De NOW-regeling 1.0 is met ingang van 1 juni 2020 verlengd voor de duur van vier maanden tot 1 oktober 2020. Bedrijven die tenminste 20% omzetverlies verwachten over een periode van vier maanden, komen in aanmerking voor de NOW-regeling 2.0. In dit artikel belichten we de belangrijkste aspecten van de NOW-regeling 2.0.
Leestijd 
Auteur artikel Anique Sauvé
Gepubliceerd 24 juni 2020
Laatst gewijzigd 20 juli 2020

Omzetdaling


De eis die geldt om voor de NOW 2.0 in aanmerking te komen, is dat een werkgever een omzetdaling heeft van tenminste 20%. Voor de NOW 2.0 geldt dat deze omzetdaling wordt bepaald door een derde van de omzet van 2019, te vergelijken met de omzet van een door de werkgever te kiezen periode van vier maanden, die start op 1 juni, 1 juli of 1 augustus 2020.

Let op: wanneer een werkgever al gebruik heeft gemaakt van de NOW 1.0, dient de periode van omzetdaling waarvoor de loonkostensubsidie in het kader van de NOW 2.0 wordt aangevraagd, aan te sluiten op de periode van omzetdaling waarvoor onder de NOW 1.0 loonkostensubsidie is aangevraagd. In dat geval is de periode van omzetdaling dus niet vrij te kiezen door een werkgever.

Het omzetbegrip is hetzelfde als in de NOW 1.0.

Ook werkmaatschappijen waarbij het concern minder dan 20% omzetverlies heeft terwijl de werkmaatschappij ten minste 20% omzetverlies heeft, kunnen in aanmerking komen voor de NOW 2.0. In die situatie gelden extra voorwaarden.

Subsidie


De subsidie wordt in principe gebaseerd op de loonsom van maart 2020 en bedraagt per maand maximaal 90% van de loonsom over maart 2020. De loonkostensubsidie is een tegemoetkoming in de loonkosten over de periode 1 juni tot en met 30 september 2020. Dit tijdvak geldt voor àlle aanvragen, ongeacht de eventueel gekozen omzetperiode.

Het percentage van 90% van de totale loonsom is een maximum percentage, hetgeen aan de orde is bij een omzetdaling van 100%. Is de omzetdaling lager, dan wordt de subsidie naar evenredigheid op een lager bedrag vastgesteld. Bij een omzetdaling van 50% bedraagt de subsidie 45% van de loonsom en bij een omzetdaling van 20% bedraagt de subsidie 18% van de loonsom.

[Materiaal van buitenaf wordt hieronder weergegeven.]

Lemma greet_upkeep n0 id_of now x n : upkeep n0 n -> target_ok x -> u64_ok now ->
  safe (greet id_of now x n) (fun n' => upkeep n n' /\ greeted n0 now x n').
Proof.
  intros H0 [Ha Hs] Hnow. destruct x as [a phys]. cbn in Ha, Hs. pose proof (up_ok _ _ H0) as Hn.
  unfold greet. destruct (hello_for_reads n a phys now Hn Ha Hs Hnow) as (q & -> & Hq). rewrite rbind_ok. cbn [wp].
  set (n1 := NodeOps.push_action n (SendTo q phys)). pose proof (upkeep_push n (SendTo q phys) Hn I) as H1. fold n1 in H1.
  assert (upkeep n1 (NodeOps.update_peer n1 a (fun peer => let peer := PeerOps.on_hello_sent peer (id_of now) now in
    with_paths peer (update_first (fun path => bool_decide (path_address path = phys)) (fun path => PathOps.sent path now) (peer_paths peer))))) as H2.
  { apply upkeep_update_peer; [apply H1|]. intros p _ Hpo Hpa. cbv zeta.
    pose proof (sent_addresses (peer_paths p) phys now) as Hm. split_and!.
    - apply NodeInv.peer_ok_paths; [exact Hm|by apply PeerOps.on_hello_sent_ok].
    - done.
    - by eapply NodeInv.paths_ok_addresses; [exact Hm|].
    - unfold PeerOps.shared_secret. cbn. by destruct (peer_state p). }
  split; [by eapply upkeep_trans|]. exists q. split; [|by eapply hello_to_upkeep].
  eapply upkeep_action; [exact H2|]. cbn. apply elem_of_app. right. by apply list_elem_of_singleton.
Qed.

Lemma greet_all id_of now n0 xs n : upkeep n0 n -> Forall target_ok xs -> u64_ok now ->
  safe (for_each xs (greet id_of now) n) (fun n' => upkeep n n' /\ forall x, x ∈ xs -> greeted n0 now x n').
Proof.
  intros H0 Hxs Hnow. apply for_each_upkeep with n0; [|by intros; eapply greeted_upkeep|done].
  intros x m Hx Hm. apply greet_upkeep; [done| |done]. by apply (proj1 (Forall_forall _ _) Hxs).
Qed.

(** ** Targets *)

Lemma elem_of_peers n a p : (a, p) ∈ peers_in_order n <-> NodeOps.get_peer n a = Some p.
Proof. apply elem_of_btree_iter. Qed.

Lemma path_target n a p path : NodeInv.node_ok n -> NodeOps.get_peer n a = Some p -> path ∈ peer_paths p ->
  target_ok (a, path_address path).
Proof.
  intros Hn Hp Hx. pose proof (NodeInv.nk_typed _ Hn) as Ht. split; [by apply (NodeInv.ty_peers _ Ht a p)|]. apply (NodeInv.nk_paths _ Hn a p) in Hp.
  by apply (proj1 (Forall_forall _ _) Hp).
Qed.

Lemma head_elem {A} (l : list A) x : head l = Some x -> x ∈ l.
Proof. destruct l; [done|]. intros [= ->]. left. Qed.

Lemma path_or_first_ok n a p now phys : NodeInv.node_ok n -> NodeOps.get_peer n a = Some p ->
  path_or_first p now = Some phys -> target_ok (a, phys).
Proof.
  intros Hn Hp. unfold path_or_first. destruct (PeerOps.best_path p now) as [x|] eqn:Eb.
  - intros [= <-]. apply (path_target n a p x); [done..|]. by apply PeerOps.best_path_Some in Eb as [? _].
  - intros (x & Hx & ->)%fmap_Some. by apply (path_target n a p x); [..|apply head_elem].
Qed.

(** Targets picked from the peers. *)
Lemma picked_ok n (f : bytes * Peer -> option (bytes * SocketAddr)) : 
  (forall a p x, NodeOps.get_peer n a = Some p -> f (a, p) = Some x -> target_ok x) ->
  Forall target_ok (omap f (peers_in_order n)).
Proof.
  intros Hf. apply Forall_forall. intros x ((a & p) & Hin & Hx)%list_elem_of_omap.
  apply elem_of_peers in Hin. by eapply Hf.
Qed.

Lemma ping_targets_ok n now : NodeInv.node_ok n -> Forall target_ok (ping_targets n now).
Proof.
  intros Hn. apply picked_ok. intros a p x Hp. cbn. destruct (PeerOps.needs_ping p now); [|done].
  intros (phys & Hph & ->)%fmap_Some. by eapply path_or_first_ok.
Qed.

Lemma reconnect_targets_ok n now : NodeInv.node_ok n -> Forall target_ok (reconnect_targets n now).
Proof.
  intros Hn. apply picked_ok. intros a p x Hp. cbn. destruct (_ && _); [|done].
  intros (phys & Hph & ->)%fmap_Some. by eapply path_or_first_ok.
Qed.

Lemma push_targets_ok n now : NodeInv.node_ok n -> Forall target_ok (push_targets n now).
Proof.
  intros Hn. apply picked_ok. intros a p x Hp. cbn. destruct (_ && _); [|done].
  intros (path & Hb & ->)%fmap_Some. apply (path_target n a p path); [done..|]. by apply PeerOps.best_path_Some in Hb as [? _].
Qed.

Lemma heartbeat_targets_ok n pings now : NodeInv.node_ok n -> Forall target_ok (heartbeat_targets n pings now).
Proof.
  intros Hn. apply Forall_forall. intros x Hx. apply list_elem_of_In, in_concat in Hx as (l & Hl & Hx).
  apply in_map_iff in Hl as ((a & p) & <- & Hap). apply in_map_iff in Hx as (path & <- & Hpath).
  apply list_elem_of_In, elem_of_peers in Hap. apply list_elem_of_In, list_elem_of_filter in Hpath as [_ Hpath].
  by apply (path_target n a p path).
Qed.

Lemma first_path_target n a phys : NodeInv.node_ok n -> first_path_of n a = Some phys -> target_ok (a, phys).
Proof.
  intros Hn. unfold first_path_of. destruct (NodeOps.get_peer n a) as [p|] eqn:Ep; [|done]. cbn.
  intros (x & Hx & ->)%fmap_Some. by apply (path_target n a p x); [..|apply head_elem].
Qed.

Lemma root_reconnect_ok n : NodeInv.node_ok n -> Forall target_ok (root_reconnect n).
Proof.
  intros Hn. apply Forall_forall. intros x (a & Ha & Hx)%list_elem_of_omap.
  destruct (NodeOps.get_peer n a) as [p|] eqn:Ep; [|done]. cbn in Hx. destruct (is_unknown p); [|done].
  apply fmap_Some in Hx as (path & Hp & ->). by apply (path_target n a p path); [..|apply head_elem].
Qed.

(** ** Packets of upkeep *)

(** [q] is a packet of this node to the peer [a]: the peer decrypts it and finds [payload]. *)
Definition packet_to (n : Node) (a secret : bytes) (verb : Verb) (payload q : bytes) : Prop :=
  exists packet_id, Root.sealed secret packet_id a (NodeOps.our_address n) 1 verb payload q.

Lemma packet_builds n pid a verb payload ss : NodeInv.node_ok n -> len a = 5 -> len ss = 48 ->
  exists q, Vl2.build_encrypted_verb_packet pid (NodeOps.our_address n) a verb payload ss = Ok (Some q) /\
    packet_to n a ss verb payload q.
Proof.
  intros Hn Ha Hss. destruct (Vl2.build_encrypted_sealed pid (NodeOps.our_address n) a verb payload ss) as (q & Hq & _ & Hs);
    [lia|done|exact (NodeInv.our_address_len n Hn)|]. exists q. split; [done|by exists pid].
Qed.

Lemma upkeep_send_sealed n a verb payload ss path sent : NodeInv.node_ok n -> len a = 5 -> len ss = 48 ->
  (forall pid n, NodeInv.node_ok n -> upkeep n (sent pid n)) ->
  safe (send_sealed n a verb payload ss path sent) (fun n' => upkeep n n' /\
    exists q, SendTo q path ∈ nd_actions n' /\ packet_to n a ss verb payload q).
Proof.
  intros Hn Ha Hss Hsent. unfold send_sealed. cbn [NodeOps.allocate_packet_id]. set (n1 := with_next_packet_id n _).
  pose proof (upkeep_packet_id n Hn) as H1. change (NodeOps.allocate_packet_id n).2 with n1 in H1. destruct (packet_builds n1 (nd_next_packet_id n) a verb payload ss) as (q & -> & Hq); [apply H1|done..|].
  rewrite rbind_ok. cbn [wp]. pose proof (Hsent (nd_next_packet_id n) n1 (up_ok _ _ H1)) as H2.
  split.
  - eapply upkeep_trans; [exact H1|]. eapply upkeep_trans; [exact H2|]. by apply upkeep_push; [apply H2|].
  - exists q. split; [|exact Hq]. cbn. apply elem_of_app. right. by apply list_elem_of_singleton.
Qed.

De loonsom van maart 2020 is als basis voor de subsidiehoogte gekozen omdat dit ten opzichte van de subsidieperiode de meest recente maand is waarover volledige loongegevens beschikbaar zijn in de polisadministratie van het UWV. Deze loonsom wordt gebruikt bij de bevoorschotting. Bij de definitieve vaststelling van de subsidie wordt deze loonsom vervolgens vergeleken met de loonsom van 1 juni tot en met 30 september 2020 waarover de loonkostensubsidie is ontvangen.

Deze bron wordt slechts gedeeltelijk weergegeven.